So sieht der Stuttgart Eckensee derzeit aus. Foto: Streubel

Eigentlich wird jährlich im Frühjahr das Wasser des Eckensees zwecks Reinigung abgelassen. Doch wegen des Coronavirus verschiebt sich das.

Stuttgart - Ziemlich grün und vor allem eklig schlammig ist derzeit das Wasser im Eckensee, vor allem im Uferbereich – keine gute Visitenkarte für die Stadt. Und das ist durchaus eine Gesundheitsgefahr – für Kinder, für Hunde, überhaupt für alle, die sich dort in unmittelbarer Nähe aufhält. Wer die näheren Umstände kennt, kann das in vielerlei Hinsicht nachvollziehen: Dieses künstlich angelegte Gewässer ist nicht einmal einen Meter tief, der Wasseraustausch wäre ausbaufähig. Und längst nicht alle, die da entlang gehen oder flanieren, nutzen den See vor allem zur Anschauung. Für etliche Leute ist er ein willkommener Abfallbehälter, entsprechend viel Verpackungsmüll schwimmt darum von den diversen Lebensmittel-Anbietern. Und obwohl es dort verboten ist, werden munter die Enten, Gänse und Schwäne gefüttert. Fällt es da noch ins Gewicht, dass auch die Natur ihren Anteil daran hat, indem sie den See mit Materialien belastet?

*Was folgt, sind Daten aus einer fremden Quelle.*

(** C3 (merge monotonicity).  From a cleared store, merging the batches
    [B1, ..., Bn] one after the other never raises, and [load_all] then
    returns the array of [B1 ++ ... ++ Bn], order preserved.  This holds for
    every sequence of batches, so for the sequences of non-empty ones, and an
    empty batch among them adds nothing to the concatenation.  Moreover, in
    any state of the store, merging the empty batch leaves the store and what
    [load_all] returns as they were. *)
Theorem merge_monotonic (w0 : World) (batches : list (list Triple)) :
  (exists w1 w2,
     clear w0 = (Ok tt, w1) /\
     merge_all batches w1 = (Ok tt, w2) /\
     fst (load_all w2) = Ok (JArr (map triple_json (concat batches)))) /\
  (forall w,
     snd (merge [] w) = w /\
     fst (load_all (snd (merge [] w))) = fst (load_all w)).
Proof.
  split; [|split; reflexivity].
  destruct (clear_spec w0) as (w1 & E1 & F1).
  destruct (merge_all_holds batches w1 []) as (w2 & E2 & H2).
  { left. auto. }
  exists w1, w2. repeat split; try assumption.
  now apply load_all_holds.
Qed.

(** Two documents' batches merged after a run that left a broken file. *)
Example merge_two_batches :
  fst (load_all
         (snd (merge_all [[Doc.a_triple]; []; Doc.scenario_triples]
                 (snd (clear {| file := Some (BadJson EmptyString); trace := [] |})))))
  = Ok (JArr (map triple_json (Doc.a_triple :: Doc.scenario_triples))).
Proof. reflexivity. Qed.

(** C7 (empty merge).  In every state of the store, merging the empty
    sequence returns without touching the file system: the file at
    [OUTPUT_PATH], present or not, and the trace of file operations are what
    they were, so nothing was tested, read, written or removed. *)
Theorem merge_empty_is_noop (w : World) :
  merge [] w = (Ok tt, w) /\
  file (snd (merge [] w)) = file w /\
  trace (snd (merge [] w)) = trace w.
Proof. repeat split. Qed.

(** C5, as the code has it.  When the file is missing, or is text that
    [json.load] rejects with [JSONDecodeError] (an empty file, say), merging
    a non-empty batch [B] does not raise: the old content counts as empty
    and the file afterwards is the array of [B]. *)
Theorem merge_recovers (w : World) (B : list Triple) :
  B <> [] ->
  file w = None \/ (exists raw, file w = Some (BadJson raw)) ->
  exists w',
    merge B w = (Ok tt, w') /\
    file w' = Some (Json (JArr (map triple_json B))) /\
    fst (load_all w') = Ok (JArr (map triple_json B)).
Proof.
  intros HB Hw. destruct B as [|t b]; [congruence|].
  destruct Hw as [E|[raw E]].
  - rewrite (merge_missing _ _ _ E). eexists. split; [reflexivity|].
    split; [reflexivity|]. apply load_all_holds. now right.
  - rewrite (merge_bad_json _ _ _ _ E). eexists. split; [reflexivity|].
    split; [reflexivity|]. apply load_all_holds. now right.
Qed.

Lemma merge_recovers_witness :
  exists w',
    merge [Doc.a_triple] {| file := Some (BadJson EmptyString); trace := [] |}
      = (Ok tt, w') /\
    file w' = Some (Json (JArr (map triple_json [Doc.a_triple]))) /\
    fst (load_all w') = Ok (JArr (map triple_json [Doc.a_triple])).
Proof.
  apply (merge_recovers {| file := Some (BadJson EmptyString); trace := [] |}
           [Doc.a_triple]).
  - discriminate.
  - right. exists EmptyString. reflexivity.
Defined.

(** C5 as stated fails: a file whose bytes are not UTF-8 cannot be parsed,
    yet merging a non-empty batch into it raises ([UnicodeDecodeError] is
    not the exception line 106 catches) and the file stays as it was. *)
Lemma merge_undecodable_raises :
  unparsable BadBytes = true /\
  [Doc.a_triple] <> [] /\
  ~ (exists w',
       merge [Doc.a_triple] {| file := Some BadBytes; trace := [] |}
         = (Ok tt, w')) /\
  merge [Doc.a_triple] {| file := Some BadBytes; trace := [] |} =
    (Raise UnicodeDecodeError,
     {| file := Some BadBytes; trace := [EvExists; EvRead] |}).
Proof.
  split; [reflexivity|]. split; [discriminate|].
  split; [|reflexivity].
  intros [w' Hw]. vm_compute in Hw. discriminate Hw.
Qed.



End StoreFacts.

(* ================================================================== *)
(** * Part III: further properties of the code *)
(* ================================================================== *)

(** ** Loops and binds *)

Lemma bind_ok_r {A : Type} (m : result A) : (x <- m ;; Ok x) = m.
Proof. now destruct m. Qed.

Lemma for_each_ext_in {A S : Type} (xs : list A)
  (f g : A -> S -> result S) :
  (forall x st, In x xs -> f x st = g x st) ->
  forall st, for_each xs f st = for_each xs g st.
Proof.
  induction xs as [|x xs IH]; intros Hfg st; simpl; [reflexivity|].
  rewrite (Hfg x st (or_introl eq_refl)).
  destruct (g x st) as [st'|e]; simpl; [|reflexivity].
  apply IH. intros y st2 Hy. apply Hfg. now right.
Qed.

Lemma for_each_invariant {A S : Type} (I : S -> Prop) (xs : list A)
  (body : A -> S -> result S) :
  (forall x st st', body x st = Ok st' -> I st -> I st') ->
  forall st st', for_each xs body st = Ok st' -> I st -> I st'.
Proof.
  intros Hbody. induction xs as [|x xs IH]; intros st st'; simpl.
  - now intros [= <-].
  - destruct (body x st) as [st1|e] eqn:E; simpl; [|discriminate].
    intros Hrest Hst. apply (IH st1 st' Hrest). now apply (Hbody x st).
Qed.

(** ** More on the chunker *)

Lemma split_chunk_bounds (text : string) (size : Z) (chunks : list string) :
  (0 < size)%Z ->
  split text size = Ok chunks ->
  forall c, In c chunks -> (1 <= Py.len c <= size)%Z.
Proof.
  intros Hs Hsplit c Hc. rewrite split_windows in Hsplit by assumption.
  injection Hsplit as <-.
  apply In_nth_error in Hc as [k Hk]. apply windows_nth in Hk as [Hk ->].
  unfold Py.len. rewrite window_length.
  destruct (ceil_div_bounds (String.length text) (Z.to_nat size)) as [_ B];
    [lia|].
  destruct (String.length text) as [|len'] eqn:En.
  - rewrite ceil_div_zero in Hk by lia. lia.
  - specialize (B ltac:(lia)). nia.
Qed.

Lemma ceil_div_one (n d : nat) : 0 < n -> n <= d -> ceil_div n d = 1.
Proof.
  intros Hn Hd. destruct (ceil_div_bounds n d ltac:(lia)) as [Hup Hlow].
  specialize (Hlow Hn). nia.
Qed.

Section MoreChunks.

Context {Token : Type} `{TokenAPI Token}.

(** X1.  A non-empty text no longer than the chunk size is one chunk, the
    text itself, and [create_triples_from_text] is then one parse of the
    whole text followed by the extraction of its sentences. *)
Theorem short_text_is_one_chunk
  (nlp : string -> result (list (Sentence Token)))
  (text : string) (paper_info : PaperInfo) (chunk_size : Z) :
  text <> EmptyString ->
  (Py.len text <= chunk_size)%Z ->
  split text chunk_size = Ok [text] /\
  create_triples_from_text nlp text paper_info chunk_size =
    (sents <- nlp text ;; extract sents paper_info).
Proof.
  intros Hne Hle.
  assert (Hlen : 0 < String.length text)
    by (destruct text; simpl; [congruence|lia]).
  unfold Py.len in Hle.
  assert (Hsplit : split text chunk_size = Ok [text]).
  { rewrite split_windows by lia. rewrite ceil_div_one by lia.
    unfold windows. simpl. now rewrite take_all by lia. }
  split; [exact Hsplit|].
  rewrite create_triples_by_chunks, Hsplit. simpl.
  destruct (nlp text) as [sents|e]; simpl; [|reflexivity].
  apply bind_ok_r.
Qed.

(** X2.  On the empty text, with any chunk size other than zero, there is
    no chunk and [create_triples_from_text] returns the empty list without
    consulting the parser. *)
Theorem empty_text_no_triples
  (nlp : string -> result (list (Sentence Token)))
  (paper_info : PaperInfo) (chunk_size : Z) :
  chunk_size <> 0%Z ->
  split EmptyString chunk_size = Ok [] /\
  create_triples_from_text nlp EmptyString paper_info chunk_size = Ok [].
Proof.
  intros Hs. unfold create_triples_from_text, split, Py.range, Py.range_length.
  destruct (Z.eqb_spec chunk_size 0); [contradiction|].
  simpl Py.len. destruct (0 <? chunk_size)%Z; simpl; split; reflexivity.
Qed.

(** X3.  With a positive chunk size the parser is only ever given chunks of
    one to [chunk_size] characters: two parsers that agree on such chunks
    give the same result, whatever they do on longer texts. *)
Theorem parser_sees_bounded_chunks
  (nlp1 nlp2 : string -> result (list (Sentence Token)))
  (text : string) (paper_info : PaperInfo) (chunk_size : Z) :
  (0 < chunk_size)%Z ->
  (forall chunk, (1 <= Py.len chunk <= chunk_size)%Z ->
     nlp1 chunk = nlp2 chunk) ->
  create_triples_from_text nlp1 text paper_info chunk_size =
  create_triples_from_text nlp2 text paper_info chunk_size.
Proof.
  intros Hs Hagree. rewrite !create_triples_by_chunks.
  destruct (split text chunk_size) as [chunks|e] eqn:E; simpl; [|reflexivity].
  apply for_each_ext_in. intros c acc Hc.
  rewrite (Hagree c); [reflexivity|].
  now apply (split_chunk_bounds text chunk_size chunks).
Qed.

Lemma chunks_loop_concat
  (nlp : string -> result (list (Sentence Token)))
  (paper_info : PaperInfo) (chunks : list string) (tss : list (list Triple)) :
  Forall2 (fun chunk ts =>
             exists sents, nlp chunk = Ok sents /\
                           extract sents paper_info = Ok ts) chunks tss ->
  forall acc,
    for_each chunks
      (fun chunk triples =>
         sents <- nlp chunk ;; extract_into paper_info sents triples) acc =
    Ok (acc ++ concat tss).
Proof.
  induction 1 as [|c ts chunks tss (sents & Hn & He) _ IH]; intros acc; simpl.
  - now rewrite app_nil_r.
  - rewrite Hn. simpl. rewrite extract_into_acc, He. simpl.
    rewrite IH. now rewrite app_assoc.
Qed.

(** X4.  When every chunk parses and its sentences extract,
    [create_triples_from_text] returns the triples of the chunks
    concatenated in chunk order. *)
Theorem create_triples_concat
  (nlp : string -> result (list (Sentence Token)))
  (text : string) (paper_info : PaperInfo) (chunk_size : Z)
  (chunks : list string) (tss : list (list Triple)) :
  split text chunk_size = Ok chunks ->
  Forall2 (fun chunk ts =>
             exists sents, nlp chunk = Ok sents /\
                           extract sents paper_info = Ok ts) chunks tss ->
  create_triples_from_text nlp text paper_info chunk_size = Ok (concat tss).
Proof.
  intros Hsplit Hall. rewrite create_triples_by_chunks, Hsplit. simpl.
  now rewrite (chunks_loop_concat nlp paper_info chunks tss Hall).
Qed.

(** X5.  The first chunk that fails, in the parser or in the extraction,
    makes [create_triples_from_text] raise that error: the triples of the
    chunks before it are not returned. *)
Theorem create_triples_first_failure
  (nlp : string -> result (list (Sentence Token)))
  (text : string) (paper_info : PaperInfo) (chunk_size : Z)
  (before after : list string) (chunk : string) (e : exn) :
  split text chunk_size = Ok (before ++ chunk :: after) ->
  Forall (fun c => exists sents ts, nlp c = Ok sents /\
                                    extract sents paper_info = Ok ts)
         before ->
  (nlp chunk = Raise e \/
   exists sents, nlp chunk = Ok sents /\
                 extract sents paper_info = Raise e) ->
  create_triples_from_text nlp text paper_info chunk_size = Raise e.
Proof.
  intros Hsplit Hbefore Hfail.
  rewrite create_triples_by_chunks, Hsplit. simpl. rewrite for_each_app.
  assert (Hpre : exists acc,
             for_each before
               (fun c triples =>
                  sents <- nlp c ;; extract_into paper_info sents triples) []
             = Ok acc).
  { apply for_each_total. intros c acc Hc.
    rewrite Forall_forall in Hbefore.
    destruct (Hbefore c Hc) as (sents & ts & Hn & He).
    rewrite Hn. simpl. rewrite extract_into_acc, He. simpl. eauto. }
  destruct Hpre as [acc ->]. simpl.
  destruct Hfail as [Hn|(sents & Hn & He)]; rewrite Hn; simpl;
    [reflexivity|].
  now rewrite extract_into_acc, He.
Qed.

Eigentlich wird im Frühjahr gereinigt

Einmal im Jahr wird deshalb das Wasser komplett abgelassen aus dem Eckensee, bis auf einen Tümpel für die dort heimischen Tiere. Und dann wird der Boden gründlich geschrubbt und die unmittelbare Umgebung gereinigt. Üblich ist das im Frühjahr, also eigentlich jetzt. Und wahrscheinlich wäre dies jetzt schon geschehen in üblichen Zeiten. Denn jetzt kommt ja die Zeit, in der alle möglichst viel im Freien sein wollen, an einem Gewässer, das doch trotz allem etwas Kühlung verspricht mit der imposanten Wasserfontäne: Jazz Open hätte demnächst in unmittelbarer Nähe stattgefunden, die Open-Air-Nacht des Staatstheaters, das weiß glänzende Sommerfest, Fischmarkt, Weindorf . . . – da soll sich der See doch von seiner besten Seite zeigen. Doch das ist ja nun alles abgesagt in diesem Jahr.

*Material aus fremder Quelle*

(** C3, as stated, fails: equal lengths [N >= 1] and a nonzero last theta
    element do not yet give two outputs of length [N].  With the rolling
    radius 0 [spirograph_transform] raises ZeroDivisionError, with an
    unknown mode it raises ValueError, and the n-gon spiral raises IndexError
    at the angle [-2^-70], whose remainder modulo [2 pi] is [2 pi] and whose
    side index is [n]. *)
Lemma transforms_without_output :
  apply_transform (Spirograph 5 0 2 "hypotrochoid") [0] [0] [1]
  = Raise ZeroDivisionError /\
  apply_transform (Spirograph 5 1 2 "bogus") [0] [0] [1] = Raise ValueError /\
  apply_transform (VariableSpiralRegularNgon 1 1 [1; 3; 3])
    [0; 0] [0; 0] [- powerRZ 2 (-70); 1]
  = Raise IndexError.
Proof.
  split; [|split].
  - cbn [apply_transform]. unfold spirograph_transform.
    cbn [String.eqb Ascii.eqb Bool.eqb]. unfold_np.
    rewrite broadcast_same by reflexivity. cbn [bind].
    rewrite py_div_zero. reflexivity.
  - reflexivity.
  - cbn [apply_transform]. unfold variable_spiral_regular_ngon_transform.
    rewrite last_item_ok by (simpl; lia). cbn [bind].
    rewrite radial_distance_ok. cbn [bind].
    destruct (ngon_vertices_ok [1; 3; 3]) as (vs & Hvs & Lvs);
      [discriminate | repeat constructor; lra |].
    rewrite Hvs. cbn [bind enumerate enumerate_from for_each].
    unfold ngon_sample_body at 1.
    rewrite py_div_ok by (cbn [length INR]; lra). cbn [bind].
    rewrite np_mod_tiny_negative.
    assert (Hf : floor_div (2 * PI) (2 * PI / INR (length [1; 3; 3])) = 3%Z).
    { unfold floor_div.
      replace (2 * PI / (2 * PI / INR (length [1; 3; 3]))) with (INR 3)
        by (cbn [length INR]; field; pose proof PI_RGT_0; lra).
      apply Int_part_INR. }
    rewrite Hf. unfold getitem_int at 1. rewrite Lvs. reflexivity.
Qed.

(** C5.  [translate_scale_rotate_transform] with the default placement
    (offsets 0, scales 1, rotation angle 0) returns [x] and [y] unchanged,
    for every equal-length [x], [y] and every [theta]. *)
Theorem placement_identity :
  forall x y theta : ndarray,
    length x = length y ->
    translate_scale_rotate_transform x y theta 0 0 1 1 0 = Ok (x, y).
Proof.
  intros x y theta H. unfold translate_scale_rotate_transform.
  assert (D : deg2rad 0 = 0) by (unfold deg2rad; ring).
  rewrite D, cos_0, sin_0. unfold_np. run. f_equal. f_equal.
  - apply nth_ext with (d := 0) (d' := 0); [len|].
    intros i Hi. assert (i < length x)%nat by (revert Hi; len).
    nth_simpl. ring.
  - apply nth_ext with (d := 0) (d' := 0); [len|].
    intros i Hi. assert (i < length y)%nat by (revert Hi; len).
    nth_simpl. ring.
Qed.

Lemma placement_identity_witness :
  translate_scale_rotate_transform [3; -2] [5; 7] [0; 1] 0 0 1 1 0 = Ok ([3; -2], [5; 7]).
Proof. apply (placement_identity [3; -2] [5; 7] [0; 1]). reflexivity. Defined.

(** C8.  The output of [svg_path_transform] does not depend on the incoming
    coordinates: two calls with the same theta, path, scale and offsets
    return the same result whatever [x] and [y] are. *)
Theorem svg_path_transform_ignores_xy :
  forall (x1 y1 x2 y2 theta : ndarray) (path : svg_path) (scale offset_x offset_y : R),
    svg_path_transform x1 y1 theta path scale offset_x offset_y
    = svg_path_transform x2 y2 theta path scale offset_x offset_y.
Proof. intros. reflexivity. Qed.

(** C9.  [mystery_lines] computes [r = spiral_rate + spiral_rate * sin(frequency * theta)]
    and adds the same increment [r * sin(theta)] to both coordinates, so at
    every index the increment of [x] equals the increment of [y]. *)
Theorem mystery_lines_same_increment :
  forall (x y theta : ndarray) (spiral_rate frequency : R) (N : nat),
    length x = N -> length y = N -> length theta = N ->
    exists x' y' : ndarray,
      mystery_lines x y theta spiral_rate frequency = Ok (x', y') /\
      length x' = N /\ length y' = N /\
      forall i : nat, (i < N)%nat ->
        let r := spiral_rate + spiral_rate * sin (frequency * theta.[i]) in
        x'.[i] = x.[i] + r * sin theta.[i] /\
        y'.[i] = y.[i] + r * sin theta.[i] /\
        x'.[i] - x.[i] = y'.[i] - y.[i].
Proof.
  intros x y theta rate freq N Hx Hy Ht. unfold mystery_lines.
  unfold_np. run. do 2 eexists. split; [reflexivity|].
  split; [len|]. split; [len|].
  intros i Hi. cbv zeta. nth_simpl. repeat split; ring.
Qed.

Lemma mystery_lines_same_increment_witness :
  exists x' y' : ndarray,
    mystery_lines [1; 2] [3; 4] [0; PI] 390 2 = Ok (x', y') /\
    length x' = 2%nat /\ length y' = 2%nat /\
    forall i : nat, (i < 2)%nat ->
      let r := 390 + 390 * sin (2 * [0; PI].[i]) in
      x'.[i] = [1; 2].[i] + r * sin [0; PI].[i] /\
      y'.[i] = [3; 4].[i] + r * sin [0; PI].[i] /\
      x'.[i] - [1; 2].[i] = y'.[i] - [3; 4].[i].
Proof.
  apply (mystery_lines_same_increment [1; 2] [3; 4] [0; PI] 390 2 2%nat); reflexivity.
Defined.

Lemma rotate_sample_norm (phi xi yi : R) :
  (fst (rotate_sample phi xi yi)) ^ 2 + (snd (rotate_sample phi xi yi)) ^ 2
  = xi ^ 2 + yi ^ 2.
Proof.
  unfold rotate_sample. cbn [fst snd].
  pose proof (sin2_cos2 phi) as H. unfold Rsqr in H.
  replace ((xi * cos phi - yi * sin phi) ^ 2 + (xi * sin phi + yi * cos phi) ^ 2)
    with ((xi ^ 2 + yi ^ 2) * (sin phi * sin phi + cos phi * cos phi)) by ring.
  rewrite H. ring.
Qed.

(** C10.  [paper_rotation], and [paper_rotation_transform_non_linear] with
    each of the three rate-function names, keep every sample at its distance
    from the origin: [x'[i]^2 + y'[i]^2 = x[i]^2 + y[i]^2] at every index,
    for equal-length inputs whose last theta element is not zero. *)
Theorem paper_rotations_preserve_radius :
  forall (x y theta : ndarray) (degrees : R) (N : nat),
    length x = N -> length y = N -> length theta = N -> (1 <= N)%nat ->
    last theta 0 <> 0 ->
    (exists x' y' : ndarray,
        paper_rotation x y theta degrees = Ok (x', y') /\
        forall i : nat, (i < N)%nat ->
          x'.[i] ^ 2 + y'.[i] ^ 2 = x.[i] ^ 2 + y.[i] ^ 2) /\
    (forall name : string,
        name = "linear"%string \/ name = "quadratic"%string \/ name = "sinusoidal"%string ->
        exists x' y' : ndarray,
          paper_rotation_transform_non_linear x y theta degrees (RateName name)
          = Ok (x', y') /\
          forall i : nat, (i < N)%nat ->
            x'.[i] ^ 2 + y'.[i] ^ 2 = x.[i] ^ 2 + y.[i] ^ 2).
Proof.
  intros x y theta degrees N Hx Hy Ht HN _. split.
  - destruct (paper_rotation_ok degrees x y theta N I I Hx Hy Ht HN)
      as (x' & y' & E & [Lx Px] & [Ly Py]).
    exists x', y'. split; [exact E|].
    intros i Hi. rewrite (Px i Hi), (Py i Hi). cbn [sample_point].
    apply rotate_sample_norm.
  - intros name Hname.
    destruct (paper_rotation_non_linear_ok degrees (RateName name) x y theta N
                Hname I Hx Hy Ht HN)
      as (x' & y' & E & [Lx Px] & [Ly Py]).
    exists x', y'. split; [exact E|].
    intros i Hi. rewrite (Px i Hi), (Py i Hi). cbn [sample_point].
    apply rotate_sample_norm.
Qed.

Lemma paper_rotations_preserve_radius_witness :
  (exists x' y' : ndarray,
      paper_rotation [1; 2] [3; 4] [0; PI] 70 = Ok (x', y') /\
      forall i : nat, (i < 2)%nat ->
        x'.[i] ^ 2 + y'.[i] ^ 2 = [1; 2].[i] ^ 2 + [3; 4].[i] ^ 2) /\
  (forall name : string,
      name = "linear"%string \/ name = "quadratic"%string \/ name = "sinusoidal"%string ->
      exists x' y' : ndarray,
        paper_rotation_transform_non_linear [1; 2] [3; 4] [0; PI] 70 (RateName name)
        = Ok (x', y') /\
        forall i : nat, (i < 2)%nat ->
          x'.[i] ^ 2 + y'.[i] ^ 2 = [1; 2].[i] ^ 2 + [3; 4].[i] ^ 2).
Proof.
  apply (paper_rotations_preserve_radius [1; 2] [3; 4] [0; PI] 70 2%nat);
    try reflexivity; try lia.
  simpl. apply PI_neq0.
Defined.

(** C6.  For every [rotations > 0] the theta sequence of a pattern has
    exactly 50000 elements, is strictly increasing and evenly spaced, starts
    at 0 and ends at [2 * pi * rotations]. *)
Theorem theta_sequence_shape :
  forall rotations : R,
    0 < rotations ->
    length (theta_sequence rotations) = 50000%nat /\
    strictly_increasing (theta_sequence rotations) /\
    evenly_spaced (theta_sequence rotations) (2 * PI * rotations / 49999) /\
    (theta_sequence rotations).[0] = 0 /\
    last (theta_sequence rotations) 0 = 2 * PI * rotations.
Proof.
  intros rotations Hpos. pose proof resolution_gt_1 as G.
  assert (Hstep : 0 < 2 * PI * rotations / 49999).
  { pose proof PI_RGT_0. apply Rmult_lt_0_compat; [|lra].
    apply Rmult_lt_0_compat; lra. }
  split; [apply theta_sequence_length|].
  split; [|split; [|split]].
  - intros i j Hij Hj. rewrite theta_sequence_length in Hj.
    rewrite !theta_sequence_nth by lia.
    apply Rmult_lt_compat_r; [exact Hstep|]. apply lt_INR. exact Hij.
  - intros i Hi. rewrite theta_sequence_length in Hi.
    rewrite !theta_sequence_nth by lia. rewrite S_INR. ring.
  - rewrite theta_sequence_nth by lia. simpl. ring.
  - apply theta_sequence_last.
Qed.

Lemma theta_sequence_shape_witness :
  length (theta_sequence 235) = 50000%nat /\
  strictly_increasing (theta_sequence 235) /\
  evenly_spaced (theta_sequence 235) (2 * PI * 235 / 49999) /\
  (theta_sequence 235).[0] = 0 /\
  last (theta_sequence 235) 0 = 2 * PI * 235.
Proof. apply (theta_sequence_shape 235). lra. Defined.

Lemma draw_pattern_from (metas : list meta) :
  Forall (fun m => exists xy : ndarray * ndarray, pattern_polyline m = Ok xy) metas ->
  forall plotted : list (ndarray * ndarray),
    exists polylines : list (ndarray * ndarray),
      for_each metas
        (fun m plotted => xy <- pattern_polyline m;; Ok (plotted ++ [xy]))
        plotted = Ok polylines /\
      length polylines = (length plotted + length metas)%nat.
Proof.
  intros H. induction H as [|m metas [xy E] _ IH]; intros plotted.
  - exists plotted. split; [reflexivity | simpl; lia].
  - cbn [for_each]. rewrite E. cbn [bind].
    destruct (IH (plotted ++ [xy])) as (polylines & E' & L).
    exists polylines. split; [exact E'|].
    rewrite L, length_app. simpl. lia.
Qed.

Schichtbetrieb wegen Corona

Und wegen Corona ist auch der Reinigungsplan des Eckensees durcheinander geraten. Zuständig für diese Arbeiten ist die Betriebsstelle Schlossgarten der Wilhelma. Und damit diese Arbeit möglichst zügig erledigt wird, sind dann sämtliche Mitarbeiter dieser Stelle für diese Aufgabe gebucht, so Roland Wenk, Leiter des Stuttgarter Amts von Vermögen und Bau Baden-Württemberg. Wenk: „Das ist derzeit aber nicht möglich. Wegen Corona wird dort derzeit im Schichtbetrieb gearbeitet“.

Man wird also wohl noch etwas leben müssen mit dem ekligen Anblick am Eckensee. Und wenn die Lehre daraus wäre, dass Abfälle in die Abfallbehälter gehören und dass die Tiere dort wirklich nichts zum Gefüttert werden brauchen, wäre für künftige Zeiten ja auch schon was gewonnen.